Sene 2010. İlk kitabım, “Aşkın 8 Kusuru” yeni çıkmış. Twitter’dan genç bir oyuncu beni ekliyor. Sahte hesaptır deyip eklemiyorum. Sonra ortak arkadaşımız olan menajeriyle karşılaşıyorum. “Özge sana çok kırgın. Mesaj atmış, cevap yazmamışsın. Kitabını çok beğenmiş, onu söyleyecekmiş” diyor. Hemen takibe takip yapıyorum, konuşmaya, görüşmeye başlıyoruz... Yıllar içinde arkadaşlığımız öyle bir noktaya geliyor ki, ilk romanım Süper Über’i, Özge oynamak istiyor diye senaryoya uyarlıyorum. Biz henüz hayata geçiremediğimiz bu projemiz için doğru yapımcıyı bekleyeduralım, zaman akıyor. Özge, bugün televizyon dünyasının en büyük dizi yıldızlarından biri. Beni sorsanız, altı kitap yazdım, otuzu devirdim. Anlayacağınız, hayat değişiyor. Biz değişmiyoruz. Ve bu sohbet, değişmeyen iki insanın arasında geçiyor. Tüm samimiyeti ve gerçekliğiyle...

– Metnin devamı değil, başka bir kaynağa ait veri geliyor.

Lemma node_safe_witness :
  exists n0 n : example_node, first_node = Ok n0 /\ rtc (node_step (E := unit) consensus (fun b => b = second_block)) n0 n /\
    best_storage_block_height (shared_state (core n)) = 1 /\
    grown (T := MemoryDatabase) (L := example_linked IndexedTransaction) consensus (fun b => b = second_block) start (storage_of (core n)).
Proof.
  assert (match (n0 ← first_node; n1 ← client_on_block now 1 second_block n0; n2 ← worker_step consensus now 3000 0 n1; Ok (next_task n1, n2)) with
          | Ok (Some (VerifyBlock b), n) => bool_decide (ih_hash (ib_header b) = le_bytes 32 2) && (best_storage_block_height (shared_state (core n)) =? 1)
          | _ => false end = true) as Hrun by (vm_compute; reflexivity).
  destruct first_node as [n0| | |] eqn:H0; [|discriminate Hrun..]. rewrite ok_bind in Hrun.
  destruct (client_on_block now 1 second_block n0) as [n1| | |] eqn:H1; [|discriminate Hrun..]. rewrite ok_bind in Hrun.
  destruct (worker_step consensus now 3000 0 n1) as [n2| | |] eqn:H2; [|discriminate Hrun..]. rewrite ok_bind in Hrun.
  destruct (next_task n1) as [[b| |]|] eqn:Ht; [|discriminate Hrun..]. apply andb_true_iff in Hrun as [Hb%bool_decide_eq_true Hh%Z.eqb_eq].
  assert (rtc (node_step (E := unit) consensus (fun b => b = second_block)) n0 n2) as Hsteps.
  { eapply rtc_l; [eapply step_block; [reflexivity|exact H1]|]. apply rtc_once. eapply step_worker; [|exact H2]. rewrite Ht. cbn. by rewrite Hb. }
  exists n0, n2. split_and!; [done|done|exact Hh|].
  exact (proj1 (proj2 (node_safe consensus (fun b => b = second_block) start zero_hash n0 n2 start_invariant H0 Hsteps))).
Defined.

End ExampleRun.
End SyncNodeSpec.
(** C20: Blocks are divided among the peers without fail: every block is asked of exactly one
    of them, no peer is asked twice or for nothing, each is remembered to have been asked
    for what it was sent, and nothing else changes. *)
Theorem blocks_requests_divided n limits peers hashes c :
  0 < min_blocks_in_request limits -> 0 < max_blocks_in_request limits -> peers <> [] -> NoDup peers -> zlen peers < 2 ^ 64 -> wf n (peers_tasks c) ->
  exists t parts c', prepare_blocks_requests_tasks (E := E) now limits peers hashes c = Ok (requests t parts, c') /\
    concat (map snd parts) = hashes /\ NoDup (map fst parts) /\ (forall p, p ∈ map fst parts -> p ∈ peers) /\
    Forall (fun part => part.2 <> []) parts /\ asked_more parts c c' /\ wf n (peers_tasks c').
Proof.
  intros Hmin Hmax Hne Hnd Hlen Hw. unfold prepare_blocks_requests_tasks.
  destruct (sort_peers_perm (peers_tasks c) peers) as (sorted & Hsort & Hperm).
  rewrite (bind_step _ _ _ sorted c) by (unfold step; by rewrite Hsort).
  assert (sorted <> []) as Hne' by (intros ->; by apply Permutation_nil_l in Hperm).
  assert (0 < zlen sorted < 2 ^ 64) as Hlen' by (rewrite Hperm; destruct peers; [done|cbn [length] in *; lia]).
  rewrite (bind_step _ _ _ (zlen sorted - 1) c) by (unfold lift; by rewrite ucheck_Ok by (unfold uint; lia)).
  rewrite (bind_step _ _ _ (segwit_possible (chain c)) c) by done. cbn zeta. set (t := if segwit_possible (chain c) then _ else _).
  set (chunk := Z.min _ _). destruct (request_loop_spec n t chunk sorted c 0 hashes) as (parts & c' & Hr & (Hc & Hs & Hf) & Ha & Hw'); [unfold chunk; lia|done|done|].
  rewrite (bind_step _ _ _ (requests t parts, []) c') by exact Hr. exists t, parts, c'. split; [done|]. split_and!; [done| | |done|done|done].
  - eapply sublist_NoDup; [|exact Hs]. by rewrite Hperm.
  - intros p Hp. rewrite <- Hperm. by eapply elem_of_sublist.
Qed.

(** Requests that one message can hold all go to one peer, however many peers there are. *)
Theorem few_blocks_one_peer n limits peers hashes c :
  0 < min_blocks_in_request limits -> 0 < zlen hashes <= max_blocks_in_request limits -> zlen hashes < 2 ^ 32 ->
  peers <> [] -> zlen peers < 2 ^ 64 -> wf n (peers_tasks c) ->
  exists t p c', prepare_blocks_requests_tasks (E := E) now limits peers hashes c = Ok (requests t [(p, hashes)], c').
Proof.
  intros Hmin Hmax Hsmall Hne Hlen Hw. unfold prepare_blocks_requests_tasks. destruct (sort_peers_perm (peers_tasks c) peers) as (sorted & Hsort & Hperm).
  rewrite (bind_step _ _ _ sorted c) by (unfold step; by rewrite Hsort).
  assert (zlen sorted < 2 ^ 64) as Hlen' by (by rewrite Hperm). destruct sorted as [|p sorted]; [by apply Permutation_nil_l in Hperm|].
  rewrite (bind_step _ _ _ (zlen (p :: sorted) - 1) c) by (unfold lift; by rewrite ucheck_Ok by (unfold uint; cbn [length] in *; lia)).
  rewrite (bind_step _ _ _ (segwit_possible (chain c)) c) by done. cbn zeta. set (t := if segwit_possible (chain c) then _ else _).
  unfold wrap. rewrite Z.mod_small by lia. set (chunk := Z.min _ _). cbn [request_loop].
  set (k := if 0 =? _ then _ else _). assert (k = zlen hashes) as -> by (unfold k, chunk; destruct (_ =? _); lia).
  rewrite (proj2 (Z.eqb_neq (zlen hashes) 0)), Nat2Z.id, take_ge, drop_all by lia.
  destruct (on_blocks_requested_spec (E := E) n now (peers_tasks c) p hashes Hw) as (t1 & Ht1 & _). exists t, p, (set_tasks t1 c).
  assert (forall i j, request_loop (E := E) now t chunk j i sorted [] (set_tasks t1 c) = Ok (([], []), set_tasks t1 c)) as Hrest.
  { intros i j. destruct sorted as [|q sorted]; [done|]. cbn [request_loop length]. destruct (i =? j); [done|]. by rewrite Z.min_l by (unfold chunk; lia). }
  rewrite (bind_step _ _ _ (requests t [(p, hashes)], []) (set_tasks t1 c)); [done|].
  rewrite (bind_step _ _ _ tt (set_tasks t1 c)) by (unfold on_tasks; by rewrite Ht1). by rewrite (bind_step _ _ _ ([], []) (set_tasks t1 c)) by apply Hrest.
Qed.

(** * Headers *)

(** A header that may follow the block [last]: nothing is known of it, and it is valid. *)
Definition may_follow c (last : bytes) (header : IndexedBlockHeader) : Prop :=
  previous_header_hash (ih_raw header) = last /\ block_state (E := E) (chain c) (ih_hash header) = Ok UnknownBlock.

Definition header_valid (header : IndexedBlockHeader) : Prop :=
  exists u, ChainVerifier.verify_block_header consensus current_time (ih_hash header) (ih_raw header) = Ok u.

(** A chain of such headers. *)
Fixpoint linked_from c (last : bytes) (headers : list IndexedBlockHeader) : Prop :=
  match headers with
  | [] => True
  | header :: headers => may_follow c last header /\ header_valid header /\ linked_from c (ih_hash header) headers
  end.

Lemma verify_headers_loop_spec p last provider index headers c r c' :
  verify_headers_enabled c = true -> verify_headers_loop (E := E) consensus current_time p last provider index headers c = Ok (r, c') ->
  match r with
  | Success => c' = c /\ linked_from c last headers
  | HeaderError i => exists good bad rest, headers = good ++ bad :: rest /\ i = (index + length good)%nat /\ linked_from c last good /\ ~ header_valid bad
  | Skip => True
  end.
Proof.
  intros Hen. revert last provider index. induction headers as [|header headers IH]; intros last provider index Hr; cbn [verify_headers_loop] in Hr.
  { injection Hr as <- <-. done. }
  case_bool_decide as Hprev; cbn [negb] in Hr; [|by apply bind_inv in Hr as (? & ? & _ & [= <- _])].
  apply read_inv in Hr as (st & Hst & Hr). apply bind_inv in Hr as (close & c1 & [= <- <-] & Hr).
  assert (st = UnknownBlock \/ r = Skip) as [->| ->]; [|apply bind_inv in Hr as (enabled & c1 & [= <- <-] & Hr)|done].
  { destruct st, (close_connection_on_bad_block c); try (by left); right; by apply bind_inv in Hr as (? & ? & _ & [= <- _]). }
  rewrite Hen in Hr. apply lift_inv in Hr as (valid & Hvalid & Hr).
  destruct (ChainVerifier.verify_block_header consensus current_time (ih_hash header) (ih_raw header)) as [u|e| |] eqn:Hv; [| |done..]; injection Hvalid as <-.
  - assert (may_follow c last header /\ header_valid header) as [Hm Hh] by (split; [done|by exists u]). apply IH in Hr. destruct r as [|i|]; [done| |].
    + destruct Hr as (good & bad & rest & -> & -> & Hg & Hb). exists (header :: good), bad, rest. split_and!; [done|cbn; lia|by split_and!|done].
    + destruct Hr as [-> Hl]. by split_and!.
  - apply bind_inv in Hr as (? & ? & _ & [= <- _]). exists [], header, headers. split_and!; [done|cbn; lia|done|]. intros [u Hu]. congruence.
Qed.

(** C22: Headers that pass are a chain on top of [last], none of them known and each of them
    valid; checking them changes nothing.  When one is reported as bad, it is not valid,
    and all before it pass. *)
Theorem verify_headers_sound p last headers c r c' :
  verify_headers_enabled c = true -> verify_headers (E := E) consensus current_time p last headers c = Ok (r, c') ->
  match r with
  | Success => c' = c /\ linked_from c last headers
  | HeaderError i => exists good bad rest, headers = good ++ bad :: rest /\ i = length good /\ linked_from c last good /\ ~ header_valid bad
  | Skip => True
  end.
Proof.
  intros Hen Hr. unfold verify_headers in Hr. apply read_inv in Hr as (best & _ & Hr). apply lift_inv in Hr as (provider & _ & Hr).
  exact (verify_headers_loop_spec p last provider 0 headers c r c' Hen Hr).
Qed.
End spec.

(** * Examples *)

Module ExampleClient.
Import Kv ChainVerifierExamples DbExamples ExampleCrypto Keys.ExampleKeys ExampleU256 ExampleBits ExampleRayon ExampleLinked BlocksWriterSpec.BlocksWriterSpec.ExampleImport SyncNodeSpec.SyncNodeSpec.ExampleRun.
#[local] Existing Instances MemoryPoolSpec.ExamplePool.elements_order.

Definition twelve : list bytes := map (fun i => le_bytes 32 (Z.of_nat i)) (seq 0 12).
Definition limits : BlocksRequestLimits := mkLimits 10 10 10 2 5.

Lemma first_node_ok : exists n0, first_node = Ok n0 /\ peers_tasks (SyncNode.core n0) = PeersTasks.default /\ verify_headers_enabled (SyncNode.core n0) = true.
Proof.
  assert (is_ok first_node = true) as Hn by (vm_compute; reflexivity). destruct first_node as [n0| | |] eqn:H0; [|done..]. exists n0. split; [done|].
  unfold first_node, SyncNode.new in H0. apply bind_Ok in H0 as (ch & _ & H0). apply bind_Ok in H0 as (c & Hc & H0). apply bind_Ok in H0 as (v & _ & H0).
  injection H0 as <-. unfold ClientCore.new in Hc. cbn [SyncNode.core]. repeat apply bind_Ok in Hc as (? & _ & Hc). by injection Hc as <-.
Qed.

İnsanlar seni tanıyor, biliyor biraz anlatsana nasıl bir çocukluk geçirdin?
Deli bir babam var… En büyük hayali dünyayı gezmek. Bunu 18 yaşında cebinde üç kuruşu varken otostop çekerek gerçekleştirmeye başlıyor. Küçüklüğünden beri anneme aşık. Aynı folklor ekibindeler. Öyle tanışıyorlar. Annem hayatımda tanıdığım en egosuz insanlardan biridir. Ünlü olmak beni değiştirmedi. Olsaydı beni ilk annemle babam uyarırdı.
Biraz da çok sevdiğin abinden, Emre’den söz edelim…

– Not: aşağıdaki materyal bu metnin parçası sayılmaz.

(** The tasks that wait for a peer, in order. *)
Definition tasks_of (q : ServerQueue) (p : Z) : list ServerTask := default [] (tasks_queue q !! p).

Lemma queue_new_ok : queue_ok queue_new.
Proof. split; [constructor|intros p; cbn; rewrite lookup_empty; split; [by intros ?%elem_of_nil|by intros []]|done]. Qed.

Lemma add_with_spec put q t :
  (forall t ts, put t ts <> []) -> (forall P ts, Forall P ts -> P t -> Forall P (put t ts)) -> (put t [] = [t]) -> queue_ok q ->
  let q' := add_with put q t in
  queue_ok q' /\ (peers_queue q' = peers_queue q \/ peers_queue q' = peers_queue q ++ [task_peer t]) /\
  tasks_of q' (task_peer t) = put t (tasks_of q (task_peer t)) /\ forall p, p <> task_peer t -> tasks_of q' p = tasks_of q p.
Proof.
  intros Hne Hput Hnil [Hnd Hps Hts]. unfold add_with, tasks_of. cbn zeta. destruct (tasks_queue q !! task_peer t) as [ts|] eqn:Ht.
  - destruct (Hts _ _ Ht) as [Hts0 Hall]. rewrite bool_decide_eq_false_2 by (by destruct ts). cbn [peers_queue tasks_queue]. split_and!; [|by left| |].
    + split; cbn; [done| |].
      * intros p. rewrite Hps, lookup_insert_is_Some. destruct (decide (task_peer t = p)) as [<-|]; [rewrite Ht|]; naive_solver.
      * intros p ts'. rewrite lookup_insert_Some. intros [[<- <-]|[_ Hp]]; [split; [done|by apply Hput]|by apply Hts].
    + by rewrite lookup_insert_eq.
    + intros p Hp. by rewrite lookup_insert_ne.
  - cbn [peers_queue tasks_queue]. assert (task_peer t ∉ peers_queue q) as Hout by (rewrite Hps, Ht; by intros []). split_and!; [|by right| |].
    + split; cbn.
      * apply NoDup_app. split_and!; [done|by intros x Hx ->%list_elem_of_singleton|apply NoDup_singleton].
      * intros p. rewrite elem_of_app, list_elem_of_singleton, Hps, lookup_insert_is_Some. destruct (decide (task_peer t = p)); naive_solver.
      * intros p ts'. rewrite lookup_insert_Some. intros [[<- <-]|[_ Hp]]; [split; [done|by repeat constructor]|by apply Hts].
    + by rewrite lookup_insert_eq, <- Hnil.
    + intros p Hp. by rewrite lookup_insert_ne.
Qed.

Lemma add_task_ok q t : queue_ok q -> queue_ok (add_task q t).
Proof.
  intros Hq. apply (add_with_spec (fun t ts => ts ++ [t]) q t); [by destruct ts|by intros; apply Forall_app_2; [|constructor]|done|done].
Qed.

Lemma add_task_front_ok q t : queue_ok q -> queue_ok (add_task_front q t).
Proof. intros Hq. apply (add_with_spec cons q t); [done|by constructor|done|done]. Qed.

Lemma next_task_spec {E} q : queue_ok q ->
  match peers_queue q with
  | [] => next_task (E := E) q = Ok (None, q)
  | p :: ps => exists t q', next_task (E := E) q = Ok (Some t, q') /\ queue_ok q' /\ tasks_of q p = t :: tasks_of q' p /\ task_peer t = p /\
      (peers_queue q' = ps \/ peers_queue q' = ps ++ [p]) /\ forall p', p' <> p -> tasks_of q' p' = tasks_of q p'
  end.
Proof.
  intros [Hnd Hps Hts]. unfold next_task. destruct (peers_queue q) as [|p ps] eqn:Hq; [done|].
  destruct (proj1 (Hps p) (list_elem_of_here _ _)) as [ts Hp]. destruct (Hts _ _ Hp) as [Hne Hall]. rewrite Hp. cbn.
  destruct ts as [|t ts]; [done|]. cbn. exists t. apply Forall_cons in Hall as [Ht Hall]. apply NoDup_cons in Hnd as [Hout Hnd].
  case_bool_decide as Hlen; cbn [negb]; eexists; (split; [done|]); unfold tasks_of; cbn [peers_queue tasks_queue]; rewrite Hp.
  - apply nil_length_inv in Hlen as ->. rewrite lookup_delete_eq. split_and!; [|done..|by left|intros p' Hp'; by rewrite lookup_delete_ne].
    split; cbn; [done| |].
    + intros p'. rewrite lookup_delete_is_Some, <- Hps, elem_of_cons. naive_solver.
    + intros p' ts'. rewrite lookup_delete_Some. intros [_ Hp']. by apply Hts.
  - rewrite lookup_insert_eq. split_and!; [|done..|by right|intros p' Hp'; by rewrite lookup_insert_ne]. split; cbn.
    + apply NoDup_app. split_and!; [done|by intros x Hx ->%list_elem_of_singleton|apply NoDup_singleton].
    + intros p'. rewrite elem_of_app, list_elem_of_singleton, lookup_insert_is_Some, <- Hps, elem_of_cons. destruct (decide (p = p')); naive_solver.
    + intros p' ts'. rewrite lookup_insert_Some. intros [[<- <-]|[_ Hp']]; [split; [by destruct ts|done]|by apply Hts].
Qed.

Lemma filter_out (p : Z) (l : list Z) : p ∉ l -> filter (fun q => q <> p) l = l.
Proof.
  induction l as [|q l IH]; [done|]. intros [Hn Hl]%not_elem_of_cons. rewrite filter_cons, decide_True by congruence. by rewrite IH.
Qed.

Lemma remove_first_filter p l : NoDup l -> remove_first p l = filter (fun q => q <> p) l.
Proof.
  induction l as [|q l IH]; [done|]. intros [Hq Hl]%NoDup_cons. cbn [remove_first]. rewrite filter_cons. case_bool_decide as Hqp; case_decide; try congruence.
  - subst. by rewrite filter_out.
  - by rewrite IH.
Qed.

Lemma next_task_ok {E} q t q' : queue_ok q -> next_task (E := E) q = Ok (t, q') -> queue_ok q'.
Proof.
  intros Hq Hn. pose proof (next_task_spec (E := E) q Hq) as Hs. destruct (peers_queue q) as [|p ps]; [rewrite Hs in Hn; by injection Hn as <- <-|].
  destruct Hs as (t1 & q1 & Hs & Hok & _). rewrite Hs in Hn. by injection Hn as <- <-.
Qed.

Lemma remove_peer_tasks_spec {E} q p : queue_ok q -> exists q', remove_peer_tasks (E := E) q p = Ok q' /\ queue_ok q' /\
  peers_queue q' = filter (fun x => x <> p) (peers_queue q) /\ tasks_of q' p = [] /\ forall p', p' <> p -> tasks_of q' p' = tasks_of q p'.
Proof.
  intros Hok. pose proof Hok as [Hnd Hps Hts]. unfold remove_peer_tasks, tasks_of. destruct (tasks_queue q !! p) as [ts|] eqn:Hp.
  - rewrite bool_decide_eq_true_2 by (rewrite Hps, Hp; by eexists). rewrite remove_first_filter by done. eexists. split; [done|]. cbn [peers_queue tasks_queue].
    split_and!; [|done|by rewrite lookup_delete_eq|intros p' Hp'; by rewrite lookup_delete_ne]. split; cbn.
    + by apply NoDup_filter.
    + intros p'. rewrite list_elem_of_filter, lookup_delete_is_Some, <- Hps. naive_solver.
    + intros p' ts'. rewrite lookup_delete_Some. intros [_ Hp']. by apply Hts.
  - eexists. split; [done|]. split_and!; [done| |by rewrite Hp|done]. rewrite filter_out; [done|]. rewrite Hps, Hp. by intros [].
Qed.

Lemma filter_position (x : Z) (l : list Z) n p : l !! n = Some p -> p <> x -> exists n', (n' <= n)%nat /\ filter (fun q => q <> x) l !! n' = Some p.
Proof.
  revert n. induction l as [|q l IH]; intros n; [done|]. destruct n as [|n]; cbn [lookup list_lookup].
  - intros [= ->] Hp. exists O. by rewrite filter_cons, decide_True.
  - intros Hn Hp. destruct (IH n Hn Hp) as (n' & Hle & Hn'). rewrite filter_cons. case_decide; [exists (S n')|exists n']; (split; [lia|done]).
Qed.

Inductive queue_op := OpNext | OpAdd (task : ServerTask) | OpAddFront (task : ServerTask) | OpRemove (peer_index : Z).

(** One operation on the queue, and the task it gives to the worker. *)
Definition apply_queue_op {E} (o : queue_op) (q : ServerQueue) : outcome E (option ServerTask * ServerQueue) :=
  match o with
  | OpNext => next_task q
  | OpAdd t => Ok (None, add_task q t)
  | OpAddFront t => Ok (None, add_task_front q t)
  | OpRemove p => q ← remove_peer_tasks q p; Ok (None, q)
  end.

Emre liseden sonra Amerika’ya gitti. Senarist. Vatandaş oldu artık. Ölene kadar yanımdan asla ayırmak istemediğim tek insan. Güven, teslimiyet, eğlence… Her şey var onda.
Etrafındaki insanların her konuda yardımlarına koşuyorsun… Yorucu bir şey değil mi bu?
Çok yorucu ama çok doyurucu. İnsanlara yardım etmekten ve sevmekten keyif duyuyorum. Bunu bazen kendim için yapıyorum. Ama çoğu zaman istemsiz gelişiyor. Asla arkadaşım olamayacağını düşündüğüm bir insana bile yardım edebilirim ihtiyacı varsa.
"İlişkilerimde, yarını düşünmeyi değil, anda kalmayı seviyorum."
Bir keresinde annen ve babanın aşkıyla ilgili şöyle demiştin bana, “Sonsuz aşkın varlığına annemle babamı görerek inandım. Bu yüzden ilişkilerim uzun sürüyor.” Burak’la (Yamantürk) da öyle bir bağınız var. İnsanlar ilişki kurarken de sürdürürken de sorun yaşıyor. Sen bu dengeyi nasıl sağlıyorsun?
Denge konusunda Burak’ın hakkını yiyemem. Dengelemeyi bilen, çok akıllı biri. Ancak ilişkide aklıyla değil, kalbiyle davranıyor. Karşılıklı güven, teslimiyet duygusu, sana yamuk yapmayacağını bilmen işleri yoluna koyuyor. İlişkilerimde yarını düşünmeyi değil anda kalmayı seviyorum. Sevgilim bana yarın ne yamuk yapar kaygısı taşımıyorum. Burak’tan en çok istediğim şey, hissettiği rahatsızlığı o anda dile getirmesi. Ne olursa olsun, konuşalım.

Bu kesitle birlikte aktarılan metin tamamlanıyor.